## Brief:
Collect each line of the records containing the string "Import".

## Task input:
--*--

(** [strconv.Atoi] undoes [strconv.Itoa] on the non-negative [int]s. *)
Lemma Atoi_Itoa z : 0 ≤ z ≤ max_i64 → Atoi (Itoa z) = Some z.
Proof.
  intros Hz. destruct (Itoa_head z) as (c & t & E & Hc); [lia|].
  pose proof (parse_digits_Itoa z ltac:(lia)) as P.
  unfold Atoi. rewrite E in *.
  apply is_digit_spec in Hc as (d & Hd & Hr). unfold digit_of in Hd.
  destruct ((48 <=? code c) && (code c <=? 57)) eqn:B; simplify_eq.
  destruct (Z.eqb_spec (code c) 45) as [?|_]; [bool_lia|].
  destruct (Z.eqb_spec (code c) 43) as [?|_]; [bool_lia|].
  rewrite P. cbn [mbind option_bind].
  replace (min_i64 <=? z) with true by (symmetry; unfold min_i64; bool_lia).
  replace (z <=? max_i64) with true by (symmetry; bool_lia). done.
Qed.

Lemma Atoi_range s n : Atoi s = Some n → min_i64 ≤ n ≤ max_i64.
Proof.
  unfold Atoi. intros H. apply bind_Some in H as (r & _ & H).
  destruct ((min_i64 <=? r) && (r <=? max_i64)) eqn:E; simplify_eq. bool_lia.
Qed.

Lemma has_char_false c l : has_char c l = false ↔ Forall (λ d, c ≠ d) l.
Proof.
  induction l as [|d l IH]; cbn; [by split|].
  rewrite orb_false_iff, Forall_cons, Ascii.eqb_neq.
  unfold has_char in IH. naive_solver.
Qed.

--*--

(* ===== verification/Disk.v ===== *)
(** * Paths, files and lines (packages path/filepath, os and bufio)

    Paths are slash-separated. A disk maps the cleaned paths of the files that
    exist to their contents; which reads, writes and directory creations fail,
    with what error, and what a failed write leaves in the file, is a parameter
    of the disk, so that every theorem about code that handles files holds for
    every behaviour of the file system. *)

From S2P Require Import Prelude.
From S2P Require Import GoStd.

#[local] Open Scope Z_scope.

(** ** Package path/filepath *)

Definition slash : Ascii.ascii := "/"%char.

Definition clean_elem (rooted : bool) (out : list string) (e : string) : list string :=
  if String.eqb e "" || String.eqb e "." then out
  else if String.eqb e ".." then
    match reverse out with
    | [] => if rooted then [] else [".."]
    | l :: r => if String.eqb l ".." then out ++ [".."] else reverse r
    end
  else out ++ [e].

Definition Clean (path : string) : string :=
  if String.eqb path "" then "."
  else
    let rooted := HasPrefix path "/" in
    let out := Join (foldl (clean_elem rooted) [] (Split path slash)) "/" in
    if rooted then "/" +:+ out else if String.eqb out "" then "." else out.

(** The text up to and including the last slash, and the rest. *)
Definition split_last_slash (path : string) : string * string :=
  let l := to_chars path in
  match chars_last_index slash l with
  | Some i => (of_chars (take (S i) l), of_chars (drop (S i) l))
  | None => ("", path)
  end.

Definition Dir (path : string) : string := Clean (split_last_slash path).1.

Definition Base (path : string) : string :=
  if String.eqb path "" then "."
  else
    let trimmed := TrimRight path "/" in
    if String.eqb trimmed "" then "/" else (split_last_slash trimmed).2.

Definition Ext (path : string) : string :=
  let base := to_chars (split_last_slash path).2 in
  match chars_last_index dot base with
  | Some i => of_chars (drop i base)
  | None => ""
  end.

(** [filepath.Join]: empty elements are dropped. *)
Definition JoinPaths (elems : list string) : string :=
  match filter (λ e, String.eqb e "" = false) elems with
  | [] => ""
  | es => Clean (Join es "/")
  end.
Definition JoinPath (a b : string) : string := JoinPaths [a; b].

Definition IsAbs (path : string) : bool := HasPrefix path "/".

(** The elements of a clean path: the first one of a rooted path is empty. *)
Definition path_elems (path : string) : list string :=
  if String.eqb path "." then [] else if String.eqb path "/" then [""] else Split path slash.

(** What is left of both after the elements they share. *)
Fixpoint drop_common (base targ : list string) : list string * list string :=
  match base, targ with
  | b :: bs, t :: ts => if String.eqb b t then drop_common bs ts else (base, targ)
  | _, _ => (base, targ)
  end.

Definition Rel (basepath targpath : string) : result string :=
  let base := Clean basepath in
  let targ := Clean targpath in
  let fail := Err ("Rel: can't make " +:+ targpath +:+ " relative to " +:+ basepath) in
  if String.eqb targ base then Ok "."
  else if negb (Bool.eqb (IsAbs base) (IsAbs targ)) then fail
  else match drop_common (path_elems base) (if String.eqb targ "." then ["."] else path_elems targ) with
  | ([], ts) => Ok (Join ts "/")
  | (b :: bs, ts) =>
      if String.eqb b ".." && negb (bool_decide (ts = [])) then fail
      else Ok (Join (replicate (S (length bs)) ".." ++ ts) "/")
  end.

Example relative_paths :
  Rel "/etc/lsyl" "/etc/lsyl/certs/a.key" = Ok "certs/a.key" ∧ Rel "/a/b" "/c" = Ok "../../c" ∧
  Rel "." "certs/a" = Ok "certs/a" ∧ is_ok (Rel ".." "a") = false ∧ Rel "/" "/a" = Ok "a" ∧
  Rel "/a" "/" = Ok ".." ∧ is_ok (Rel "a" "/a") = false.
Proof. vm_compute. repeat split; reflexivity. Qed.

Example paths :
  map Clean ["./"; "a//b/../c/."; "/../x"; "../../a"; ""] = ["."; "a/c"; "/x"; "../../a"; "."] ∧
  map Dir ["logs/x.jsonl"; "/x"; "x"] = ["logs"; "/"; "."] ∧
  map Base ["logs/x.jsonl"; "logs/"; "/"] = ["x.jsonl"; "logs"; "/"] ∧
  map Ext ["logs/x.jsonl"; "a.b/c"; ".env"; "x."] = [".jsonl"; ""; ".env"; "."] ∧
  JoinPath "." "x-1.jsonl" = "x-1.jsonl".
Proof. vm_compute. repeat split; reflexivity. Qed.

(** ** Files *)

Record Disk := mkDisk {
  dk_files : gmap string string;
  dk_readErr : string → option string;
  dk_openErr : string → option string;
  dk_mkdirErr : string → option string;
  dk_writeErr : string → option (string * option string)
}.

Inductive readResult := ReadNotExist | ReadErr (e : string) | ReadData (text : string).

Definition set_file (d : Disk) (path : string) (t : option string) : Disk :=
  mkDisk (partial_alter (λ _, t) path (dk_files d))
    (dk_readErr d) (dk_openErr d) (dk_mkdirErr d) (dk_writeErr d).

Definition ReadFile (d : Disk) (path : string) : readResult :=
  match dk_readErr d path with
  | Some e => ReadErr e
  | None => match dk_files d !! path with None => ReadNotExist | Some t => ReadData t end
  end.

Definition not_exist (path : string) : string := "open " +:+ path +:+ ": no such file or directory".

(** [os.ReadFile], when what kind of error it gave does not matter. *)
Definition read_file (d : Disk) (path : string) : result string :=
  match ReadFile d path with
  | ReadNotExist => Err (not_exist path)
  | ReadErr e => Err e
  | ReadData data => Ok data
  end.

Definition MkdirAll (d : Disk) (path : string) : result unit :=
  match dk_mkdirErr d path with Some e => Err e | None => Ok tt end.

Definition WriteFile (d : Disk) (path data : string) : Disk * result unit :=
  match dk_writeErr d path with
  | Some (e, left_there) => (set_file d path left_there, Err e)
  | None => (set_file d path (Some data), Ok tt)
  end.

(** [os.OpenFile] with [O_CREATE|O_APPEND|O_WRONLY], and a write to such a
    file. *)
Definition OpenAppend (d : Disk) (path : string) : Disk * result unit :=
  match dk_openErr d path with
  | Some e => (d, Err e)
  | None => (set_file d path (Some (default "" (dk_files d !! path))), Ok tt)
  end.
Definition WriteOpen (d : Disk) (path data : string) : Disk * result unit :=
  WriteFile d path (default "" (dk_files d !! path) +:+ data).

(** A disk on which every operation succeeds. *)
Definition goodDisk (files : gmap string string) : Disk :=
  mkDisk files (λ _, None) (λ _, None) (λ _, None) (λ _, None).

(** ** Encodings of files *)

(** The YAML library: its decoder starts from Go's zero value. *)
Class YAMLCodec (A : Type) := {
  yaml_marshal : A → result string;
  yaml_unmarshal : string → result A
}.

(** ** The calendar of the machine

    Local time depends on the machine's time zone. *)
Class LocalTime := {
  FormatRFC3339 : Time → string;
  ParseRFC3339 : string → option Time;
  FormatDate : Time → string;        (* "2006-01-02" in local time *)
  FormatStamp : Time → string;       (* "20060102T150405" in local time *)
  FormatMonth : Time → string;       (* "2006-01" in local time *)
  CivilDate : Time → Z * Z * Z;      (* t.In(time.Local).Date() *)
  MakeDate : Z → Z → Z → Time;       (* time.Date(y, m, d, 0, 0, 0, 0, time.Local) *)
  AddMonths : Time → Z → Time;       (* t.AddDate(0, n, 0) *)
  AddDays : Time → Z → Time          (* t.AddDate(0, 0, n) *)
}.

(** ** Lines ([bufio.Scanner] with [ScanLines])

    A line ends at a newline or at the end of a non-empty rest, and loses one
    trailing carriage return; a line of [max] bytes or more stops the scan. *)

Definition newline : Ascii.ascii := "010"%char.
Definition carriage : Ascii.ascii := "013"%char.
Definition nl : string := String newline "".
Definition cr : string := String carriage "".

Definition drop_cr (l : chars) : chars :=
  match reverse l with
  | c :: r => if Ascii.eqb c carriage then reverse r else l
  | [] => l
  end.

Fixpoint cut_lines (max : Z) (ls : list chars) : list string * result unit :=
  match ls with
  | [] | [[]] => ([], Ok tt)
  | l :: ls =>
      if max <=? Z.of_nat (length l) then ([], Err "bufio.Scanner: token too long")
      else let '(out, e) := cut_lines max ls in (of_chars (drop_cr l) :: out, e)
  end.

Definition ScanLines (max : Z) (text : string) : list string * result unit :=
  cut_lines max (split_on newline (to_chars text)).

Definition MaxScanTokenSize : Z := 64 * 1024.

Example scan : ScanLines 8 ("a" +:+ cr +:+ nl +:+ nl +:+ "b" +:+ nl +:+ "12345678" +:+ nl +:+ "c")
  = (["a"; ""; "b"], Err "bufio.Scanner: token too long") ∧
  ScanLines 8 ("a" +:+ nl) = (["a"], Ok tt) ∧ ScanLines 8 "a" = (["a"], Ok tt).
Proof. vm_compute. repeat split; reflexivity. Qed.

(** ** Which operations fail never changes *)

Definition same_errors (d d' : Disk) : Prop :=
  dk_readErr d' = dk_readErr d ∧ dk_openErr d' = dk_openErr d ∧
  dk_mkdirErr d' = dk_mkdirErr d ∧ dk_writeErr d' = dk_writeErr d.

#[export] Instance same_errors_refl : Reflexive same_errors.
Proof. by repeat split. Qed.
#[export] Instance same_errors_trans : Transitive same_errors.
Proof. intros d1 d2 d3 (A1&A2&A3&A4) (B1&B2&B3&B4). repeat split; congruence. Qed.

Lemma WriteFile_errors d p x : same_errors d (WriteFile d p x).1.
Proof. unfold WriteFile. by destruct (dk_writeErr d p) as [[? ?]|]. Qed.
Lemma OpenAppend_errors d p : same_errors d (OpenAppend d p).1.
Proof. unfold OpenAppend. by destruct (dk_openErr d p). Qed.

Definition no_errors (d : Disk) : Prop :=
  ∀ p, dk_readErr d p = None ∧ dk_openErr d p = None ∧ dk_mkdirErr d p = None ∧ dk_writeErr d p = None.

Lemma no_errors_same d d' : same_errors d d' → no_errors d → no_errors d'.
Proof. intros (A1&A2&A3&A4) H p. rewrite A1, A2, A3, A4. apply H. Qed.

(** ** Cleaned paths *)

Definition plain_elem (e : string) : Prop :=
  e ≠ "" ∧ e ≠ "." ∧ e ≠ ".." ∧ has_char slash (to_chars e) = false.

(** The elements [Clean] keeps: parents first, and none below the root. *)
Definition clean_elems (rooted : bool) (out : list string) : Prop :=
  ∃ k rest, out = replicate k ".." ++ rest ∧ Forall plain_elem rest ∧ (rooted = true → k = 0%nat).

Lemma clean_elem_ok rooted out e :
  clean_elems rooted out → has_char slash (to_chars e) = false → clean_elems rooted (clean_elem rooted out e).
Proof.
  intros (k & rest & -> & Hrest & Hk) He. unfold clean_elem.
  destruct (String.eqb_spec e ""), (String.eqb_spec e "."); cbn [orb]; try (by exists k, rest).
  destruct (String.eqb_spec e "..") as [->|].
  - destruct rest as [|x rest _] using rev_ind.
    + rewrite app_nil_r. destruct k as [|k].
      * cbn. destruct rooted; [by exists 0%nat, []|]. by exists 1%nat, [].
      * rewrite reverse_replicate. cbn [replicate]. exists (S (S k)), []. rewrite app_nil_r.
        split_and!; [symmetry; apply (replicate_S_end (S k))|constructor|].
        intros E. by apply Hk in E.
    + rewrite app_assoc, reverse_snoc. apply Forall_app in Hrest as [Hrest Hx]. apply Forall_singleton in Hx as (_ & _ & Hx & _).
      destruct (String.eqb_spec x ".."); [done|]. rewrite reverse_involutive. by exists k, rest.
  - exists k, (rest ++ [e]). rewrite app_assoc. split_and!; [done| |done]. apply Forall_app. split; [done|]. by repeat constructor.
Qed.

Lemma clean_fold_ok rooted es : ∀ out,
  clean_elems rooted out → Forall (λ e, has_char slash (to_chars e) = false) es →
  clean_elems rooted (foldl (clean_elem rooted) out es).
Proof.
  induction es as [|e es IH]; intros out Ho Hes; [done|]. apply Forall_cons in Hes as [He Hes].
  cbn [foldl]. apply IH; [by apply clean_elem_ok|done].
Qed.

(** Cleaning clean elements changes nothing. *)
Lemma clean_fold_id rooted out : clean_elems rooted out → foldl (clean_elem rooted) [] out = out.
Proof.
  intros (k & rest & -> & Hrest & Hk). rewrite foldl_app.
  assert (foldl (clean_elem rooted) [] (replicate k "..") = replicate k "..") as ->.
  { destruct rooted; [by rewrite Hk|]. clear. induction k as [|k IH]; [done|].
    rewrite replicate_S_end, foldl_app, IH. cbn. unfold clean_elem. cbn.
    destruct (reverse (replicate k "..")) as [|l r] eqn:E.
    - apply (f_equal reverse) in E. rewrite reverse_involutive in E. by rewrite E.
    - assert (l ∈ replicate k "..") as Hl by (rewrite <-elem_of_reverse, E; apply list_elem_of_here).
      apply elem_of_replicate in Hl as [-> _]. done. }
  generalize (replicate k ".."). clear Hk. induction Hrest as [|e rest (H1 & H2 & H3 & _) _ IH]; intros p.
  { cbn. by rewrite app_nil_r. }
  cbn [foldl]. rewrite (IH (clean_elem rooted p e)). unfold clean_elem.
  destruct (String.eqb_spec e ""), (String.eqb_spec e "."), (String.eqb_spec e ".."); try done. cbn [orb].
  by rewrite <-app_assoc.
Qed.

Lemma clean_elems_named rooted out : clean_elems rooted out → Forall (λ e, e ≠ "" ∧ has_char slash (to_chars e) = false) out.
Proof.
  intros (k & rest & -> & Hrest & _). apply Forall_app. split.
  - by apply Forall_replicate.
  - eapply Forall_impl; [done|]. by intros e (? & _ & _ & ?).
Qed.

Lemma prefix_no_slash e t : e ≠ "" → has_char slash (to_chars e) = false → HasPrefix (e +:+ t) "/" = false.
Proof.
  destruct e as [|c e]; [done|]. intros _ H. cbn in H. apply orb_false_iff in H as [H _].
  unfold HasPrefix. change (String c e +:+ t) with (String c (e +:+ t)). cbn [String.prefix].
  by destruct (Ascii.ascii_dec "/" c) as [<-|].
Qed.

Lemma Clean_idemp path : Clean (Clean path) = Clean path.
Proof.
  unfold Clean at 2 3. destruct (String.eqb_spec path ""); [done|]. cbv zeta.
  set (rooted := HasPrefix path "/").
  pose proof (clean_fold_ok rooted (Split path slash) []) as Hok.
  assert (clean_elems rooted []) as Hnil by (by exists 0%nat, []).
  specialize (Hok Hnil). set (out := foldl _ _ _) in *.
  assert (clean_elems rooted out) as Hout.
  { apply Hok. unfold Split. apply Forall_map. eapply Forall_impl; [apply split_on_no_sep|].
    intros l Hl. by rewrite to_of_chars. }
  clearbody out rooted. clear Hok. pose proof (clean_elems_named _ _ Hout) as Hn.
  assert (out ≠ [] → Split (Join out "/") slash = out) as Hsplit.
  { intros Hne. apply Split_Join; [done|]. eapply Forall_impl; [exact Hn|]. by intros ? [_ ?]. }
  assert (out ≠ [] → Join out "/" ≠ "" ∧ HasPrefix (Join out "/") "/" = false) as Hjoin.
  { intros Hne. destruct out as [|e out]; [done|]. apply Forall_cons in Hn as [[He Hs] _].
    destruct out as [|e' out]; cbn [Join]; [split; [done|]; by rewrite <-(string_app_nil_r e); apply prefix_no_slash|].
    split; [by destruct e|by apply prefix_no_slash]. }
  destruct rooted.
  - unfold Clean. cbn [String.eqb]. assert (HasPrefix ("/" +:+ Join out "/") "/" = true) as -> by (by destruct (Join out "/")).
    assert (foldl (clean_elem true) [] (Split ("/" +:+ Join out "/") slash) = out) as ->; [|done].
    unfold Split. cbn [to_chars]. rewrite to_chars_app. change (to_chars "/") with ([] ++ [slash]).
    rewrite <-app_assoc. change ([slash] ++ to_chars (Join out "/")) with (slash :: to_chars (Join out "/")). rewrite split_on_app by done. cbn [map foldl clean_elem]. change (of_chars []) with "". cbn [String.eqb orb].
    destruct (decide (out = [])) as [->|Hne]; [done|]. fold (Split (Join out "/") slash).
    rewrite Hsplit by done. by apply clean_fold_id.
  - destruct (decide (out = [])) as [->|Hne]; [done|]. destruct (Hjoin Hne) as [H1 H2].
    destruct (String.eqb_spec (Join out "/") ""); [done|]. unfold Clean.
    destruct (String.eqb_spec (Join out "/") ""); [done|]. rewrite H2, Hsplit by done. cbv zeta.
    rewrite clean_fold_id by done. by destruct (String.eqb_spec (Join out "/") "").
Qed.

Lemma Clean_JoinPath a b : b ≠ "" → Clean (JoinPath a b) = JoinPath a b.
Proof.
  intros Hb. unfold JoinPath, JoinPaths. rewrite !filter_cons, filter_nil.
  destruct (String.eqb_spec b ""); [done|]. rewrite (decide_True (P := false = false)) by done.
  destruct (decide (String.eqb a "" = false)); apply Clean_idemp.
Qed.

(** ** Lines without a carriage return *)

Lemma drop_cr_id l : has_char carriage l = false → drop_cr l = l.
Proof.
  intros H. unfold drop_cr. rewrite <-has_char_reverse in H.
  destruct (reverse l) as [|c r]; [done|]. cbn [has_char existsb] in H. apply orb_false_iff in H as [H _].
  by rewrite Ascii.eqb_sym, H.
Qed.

--*--

## Output below:
From S2P Require Import Prelude.
From S2P Require Import GoStd.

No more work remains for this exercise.